Trump o elogiou pela “bravura”, por não ter virado a casaca como Cohen, que teve a empresa da táxi da família vasculhada e chegou à conclusão de que o mais conveniente era chamar um ex-advogado de Bill Clinton [do caso da estagiária] para representá-lo.
COMPRA DE SILÊNCIO
Assim, a investigação da “influência russa na eleição” no momento escorregou para a acusação de que o pagamento de Trump pelo silêncio das duas beldades era para “influenciar a eleição”. E a tentativa de tornar esse ato em algum tipo de ilegalidade, seja como “uso indevido de fundo eleitoral” – embora saído do bolso de Trump -, ou quem sabe, alguma alegação de “obstrução da justiça”.
Na busca de ir ajeitando o laço no pescoço de Trump, Mueller vem atuando. Um amigo de longa data de Trump, o dono da revista que servia de álibi para a compra do silêncio da modelo da Playboy e da atriz pornô, irá falar. A mais recente convocação foi para Allen Weisselberg, apresentado no Wall Street Journal como “chefe das finanças das organizações Trump”, e que recebeu imunidade para fornecer informações sobre o que Cohen disse.

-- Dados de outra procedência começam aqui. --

Lemma shootdown_coherent_witness :
  ∃ s1, propagate_begin 0 0x5000 0x40000000 false example_shoot = Done (tt, s1) ∧
    ∃ z, rtc (@step quiet_answers 0xC0001000 1 (fun _ _ => None) 0xFEE00000 0) (mk_sys s1 (Scan 0) 0) z ∧ sy_pc z = Finished.
Proof.
  destruct (@shootdown_coherent quiet_answers 0xC0001000 1 example_walk0 (fun _ _ => None) 0xFEE00000 0 0x5000 0x40000000 false example_shoot) as (s1 & E & H).
  - apply example_ready.
  - intros j w e. destruct j as [|[|[|j]]]; cbn; try done.
    intros Hw. apply lookup_singleton_Some in Hw as [<- <-]. done.
  - split; [done|]. intros q w e Hw _. unfold example_walk0 in Hw. destruct (Z.eqb_spec q 0x5000) as [->|]; [|done]. destruct (Z.eqb_spec w 0x40000000) as [->|]; [|done].
    injection Hw as <-. split; [done|]. split; [by right|done].
  - intros l. exists 0%nat. split; [lia|done].
  - exists s1. split; [exact E|]. apply (H _ (rtc_refl _ _)). vm_compute in E. injection E as <-. intros j Hj. cbn in Hj. destruct j as [|[|[|j]]]; [done|done|done|lia].
Defined.

(** A translation with the global bit survives the handler on a CPU that runs a process: the
    handler reloads CR3, which does not drop it, even for the page that was changed. *)
Theorem global_translation_survives `{Answers} kernel_pd j c b s w e :
  (j < length (sh_local s))%nat → running_on (mach_at j s) j c → la_ptr (sh_base s) = Some b →
  sh_global s = true → sh_updated_pd s = phys_kernel_pd kernel_pd → l_cr3 (loc j s) ≠ phys_kernel_pd kernel_pd →
  l_tlb (loc j s) !! w = Some e → has e PAGE_BIT_GLOBAL = true →
  ∃ s', ipi_flush_tlb_handler kernel_pd j s = Done (tt, s') ∧ l_tlb (loc j s') !! w = Some e.
Proof.
  intros Hj R Hb Hg Hpd Hne Hw He. destruct (handler_run kernel_pd j c b s Hj R Hb) as [r E]. eexists. split; [exact E|].
  change (loc j (sh_set_received true ?y)) with (loc j y). rewrite loc_upd by done. unfold handled, handled_tlb. cbn [l_tlb].
  rewrite Hg, Hpd, Z.eqb_refl, (proj2 (Z.eqb_neq _ _) Hne). cbn. by apply map_lookup_filter_Some.
Qed.
Lemma read1_run l data st eb p :
  buffers l data st → eb ∈ l → 0 ≤ p < COM_FIFO_SIZE →
  let n := Z.min (Z.of_nat (length (cont eb st))) 1 in
  ∃ st', eb_try_readB wakeups eb (data + p) 1 c st = Done (Now n, st') ∧ buffers l data st' ∧ same_ports st st' ∧
    read_bytes (ss_mem st') (data + p) (Z.to_nat n) ++ cont eb st' = cont eb st ∧
    (∀ eb', eb' ∈ l → eb' ≠ eb → cont eb' st' = cont eb' st) ∧
    (∀ q, 0 ≤ q < COM_FIFO_SIZE → q ≠ p → ss_mem st' (data + q) = ss_mem st (data + q)).
Proof.
  intros [B1 BM B2 B3 B4 B5] He Hp n. destruct (B3 eb He) as (y & Hr & Hl). pose proof (B4 eb He) as Hd.
  assert (Ha : apart (buf_at eb st) (data + p) 1) by (unfold apart, COM_FIFO_SIZE in *; lia).
  destruct (try_read_run c k t x Hints Htid (eb_view eb st) y (data + p) 1 Hr ltac:(unfold open_to; by rewrite Hl) (B2 eb He) ltac:(lia) Ha)
    as (m & b & E & Hok & Hsa & Hc & Hfr).
  cbn [e_buf e_mem eb_view] in *. fold n in E, Hc, Hfr. set (e := mk_ebsys (closed (eb_view eb st) y n) m b) in *.
  exists (set_eb_view eb e st). pose proof (ready_closed c k t x _ y n m b Hr Hsa) as Hr'. pose proof Hsa as (S1 & S2 & S3 & S4 & S5).
  assert (Hn : 0 ≤ n ≤ 1) by lia.
  assert (Hmem : ∀ eb' a, eb' ∈ l → eb' ≠ eb → eb_buffer (buf_at eb' st) ≤ a < eb_buffer (buf_at eb' st) + eb_buffer_size (buf_at eb' st) → m a = ss_mem st a).
  { intros eb' a He' Hne Ha'. apply Hfr.
    - destruct (B5 eb eb' He He' ltac:(congruence)) as [Hap _]. unfold apart in Hap. unfold outside. rewrite S1, S2. lia.
    - pose proof (B4 eb' He') as Hd'. unfold apart, COM_FIFO_SIZE in Hd'. unfold outside. unfold COM_FIFO_SIZE in Hp. lia. }
  split; [|split; [|split; [done|split; [|split]]]].
  - unfold eb_try_readB. destruct wakeups as [|w]; cbn [await]; unfold on_eb, bind, zoom; rewrite E; done.
  - split; [done|apply Hok| | | |].
    + intros eb' He'. destruct (decide (eb' = eb)) as [->|Hne]; [by rewrite buf_set|]. rewrite buf_set_ne by done. apply (eb_ok_mem _ (ss_mem st)); [apply Hok|by apply B2].
    + intros eb' He'. destruct (decide (eb' = eb)) as [->|Hne].
      * exists (settled y). split; [|unfold settled; by rewrite Hl]. unfold eb_view. rewrite buf_set. exact Hr'.
      * destruct (B3 eb' He') as (y' & [R1 R2 R3 R4] & Hl'). exists y'. split; [|done]. destruct Hr' as [Q1 Q2 _ _].
        split; [exact Q1|exact Q2| |exact R4]. cbn [e_buf eb_view e_locks]. rewrite buf_set_ne by done. cbn. rewrite Hl.
        rewrite lookup_insert_ne; [exact R3|]. intros Em. by apply (proj2 (B5 eb eb' He He' ltac:(congruence))).
    + intros eb' He'. destruct (decide (eb' = eb)) as [->|Hne]; [rewrite buf_set; unfold apart; cbn [e_buf e]; by rewrite S1, S2|by rewrite buf_set_ne; [apply B4|]].
    + assert (Hb : ∀ z, eb_buffer (buf_at z (set_eb_view eb e st)) = eb_buffer (buf_at z st) ∧ eb_buffer_size (buf_at z (set_eb_view eb e st)) = eb_buffer_size (buf_at z st) ∧
          eb_mutex (buf_at z (set_eb_view eb e st)) = eb_mutex (buf_at z st)).
      { intros z. destruct (decide (z = eb)) as [->|Hz]; [by rewrite buf_set|by rewrite buf_set_ne]. }
      intros z z' Hz Hz' Hne. destruct (Hb z) as (Z1 & Z2 & Z3), (Hb z') as (Z4 & Z5 & Z6). unfold apart. rewrite Z1, Z2, Z3, Z4, Z5, Z6. by apply B5.
  - unfold cont. by rewrite buf_set.
  - intros eb' He' Hne. unfold cont. rewrite buf_set_ne by done. apply cont_other; [by apply B2|]. intros a Ha'. by apply (Hmem eb' a He' Hne).
  - intros q Hq Hqp. cbn. apply Hfr; unfold outside; [|lia]. unfold apart, COM_FIFO_SIZE in *. rewrite S1, S2. lia.
Qed.
(* ===== verification/Debug.v ===== *)
(** * The debug console: arch/vga.h, arch/i386/vga_debug.c and the call stacks of debug.c

    The VGA text terminal with printf on it, _kpanic with its inter-processor interrupts, and
    debug_fill_call_stack.  The characters [generic_printf] produces are typed on the terminal in
    order: put_one reads nothing of the printer's state.  The terminal writes to memory, 16-bit
    cells from [VGA_MEMORY] on. *)

From stdpp Require Import base list strings gmap.
From Stdlib Require Import ZArith Lia.
From S2P Require Import Prelude Memory MemLayout Cpu LibcConvert Printf FatDir Segmentation Platform Apic.

Definition INT_PANIC_IPI : Z := 0x82.
Definition VGA_COLOR_BLACK : Z := 0.
Definition VGA_COLOR_RED : Z := 4.
Definition VGA_COLOR_LIGHT_GREY : Z := 7.
Definition VGA_WIDTH : Z := 80.
Definition VGA_HEIGHT : Z := 25.
Definition VGA_MEMORY : Z := km_vaddr 0xB8000.
Definition DEBUG_MAX_CALL_DEPTH : nat := 16.

Definition vga_entry_color (fg bg : Z) : Z := u8 (Z.lor fg (Z.shiftl bg 4)).
Definition vga_entry (uc color : Z) : Z := u16 (Z.lor (u16 uc) (Z.shiftl (u16 color) 8)).

(** ** The terminal *)

Record vga := mk_vga {
  terminal_row : Z;
  terminal_column : Z;
  terminal_color : Z;
  terminal_buffer : Z;
  v_mem : mem;
}.

Definition vset_cursor (row column : Z) (s : vga) : vga := mk_vga row column (terminal_color s) (terminal_buffer s) (v_mem s).
Definition vset_color (color : Z) (s : vga) : vga := mk_vga (terminal_row s) (terminal_column s) color (terminal_buffer s) (v_mem s).
Definition vset_mem (m : mem) (s : vga) : vga := mk_vga (terminal_row s) (terminal_column s) (terminal_color s) (terminal_buffer s) m.

Definition terminal_putentryat (c color x y : Z) : M vga unit :=
  modify (fun s => vset_mem (store16 (v_mem s) (terminal_buffer s + 2 * (y * VGA_WIDTH + x)) (vga_entry c color)) s).

Definition init_vga_printf : M vga unit :=
  modify (vset_cursor 0 0) ;;;
  modify (vset_color (vga_entry_color VGA_COLOR_LIGHT_GREY VGA_COLOR_BLACK)) ;;;
  modify (fun s => mk_vga (terminal_row s) (terminal_column s) (terminal_color s) VGA_MEMORY (v_mem s)) ;;;
  for_up (Z.to_nat VGA_HEIGHT) 0 (fun y => for_up (Z.to_nat VGA_WIDTH) 0 (fun x =>
    color <- gets terminal_color ;; terminal_putentryat 32 color x y)).

Definition terminal_set_panic : M vga unit :=
  modify (vset_cursor 0 0) ;;; modify (vset_color (vga_entry_color VGA_COLOR_RED VGA_COLOR_BLACK)).

(** Column 0 of the next line. *)
Definition next_line : M vga unit :=
  modify (fun s => vset_cursor (terminal_row s) 0 s) ;;;
  modify (fun s => let row := terminal_row s + 1 in vset_cursor (if row =? VGA_HEIGHT then 0 else row) (terminal_column s) s).

Definition terminal_putchar (c : Z) : M vga unit :=
  if c =? 10 then next_line else
  s <- get ;;
  terminal_putentryat (u8 c) (terminal_color s) (terminal_column s) (terminal_row s) ;;;
  modify (fun s => vset_cursor (terminal_row s) (terminal_column s + 1) s) ;;;
  s <- get ;;
  when (terminal_column s =? VGA_WIDTH) next_line.
Lemma example_enter j n l p :
  length l = 2%nat → l !! j = Some p → p = Outside →
  rtc cstep (mk_ckpt (at_places example_pair l) n l) (mk_ckpt (at_places example_pair (<[j := Spinning]> l)) (u32 (n + 1)) (<[j := Spinning]> l)).
Proof.
  intros Hl Hj ->. eapply rtc_l; [exists j; eapply do_disable; [done|exact (disable_at _ _ _ _ _ example_participants Hl Hj eq_refl)]|].
  assert (Hj' : <[j := Entering]> l !! j = Some Entering) by (apply list_lookup_insert_eq; by eapply lookup_lt_Some).
  eapply rtc_l; [exists j; eapply do_add; exact Hj'|]. rewrite list_insert_insert_eq.
  rewrite <- (at_places_same example_pair (<[j := Entering]> l) j Spinning Entering Hj' eq_refl), list_insert_insert_eq. apply rtc_refl.
Qed.

Lemma example_reached : rtc cstep (mk_ckpt example_pair 0 [Outside; Outside]) example_spinning.
Proof.
  change example_pair with (at_places example_pair [Outside; Outside]) at 1.
  etransitivity; [exact (example_enter 1 0 [Outside; Outside] Outside eq_refl eq_refl eq_refl)|].
  exact (example_enter 0 1 [Outside; Spinning] Outside eq_refl eq_refl eq_refl).
Qed.

Lemma checkpoint_synchronizes_witness : sn cstep example_spinning ∧ ∃ z, enter_step 0 example_spinning z.
Proof.
  destruct (checkpoint_synchronizes example_pair 2 7 example_spinning example_participants example_reached) as (_ & H2 & H3 & _). split.
  - apply H3. intros [|[|k]] p Hp; cbn in Hp; [injection Hp as <-; done|injection Hp as <-; done|done].
  - by apply (H2 0%nat Spinning).
Defined.

(** The counter is never reset: a checkpoint that all CPUs have passed lets no CPU pass again. *)
Example checkpoint_once s l n j :
  active_count s = 2 → l !! j = Some (Loaded n) → 2 < n → ∀ y, enter_step j (mk_ckpt s n l) y → ck_pc y !! j = Some Spinning.
Proof.
  intros Ha Hl Hn y S. assert (Hj : (j < length l)%nat) by (by eapply lookup_lt_Some).
  inversion S; subst; try congruence; cbn; [by rewrite list_lookup_insert_eq|]. simplify_eq. lia.
Qed.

A 73 dias da eleição, o que não vai faltar em Washington é muita marola. Legalmente, Trump não pode ser processado criminalmente enquanto for presidente. A vontade é que, com o desgaste de Trump na mídia, os democratas se aproximem de retomar a Câmara, embora esteja mais difícil no Senado, onde é bem menor o total de republicanos cujo mandato está na reta nesta eleição.
Há gente que não quer esperar tanto, o que não é difícil de entender em se tratando de alguém de tão pouco dotado de empatia e humanidade como Trump. Mas ele não é a crise, ele é o sintoma da crise que aflige o império, depois de quatro décadas de metástase do rentismo, exacerbação da ganância, desindustrialização, guerras pelo petróleo, crash e bailout dos bancos, concentração de renda recorde e, claro, a traição de Obama, e a fraude na primária democrata para barrar Bernie Sanders.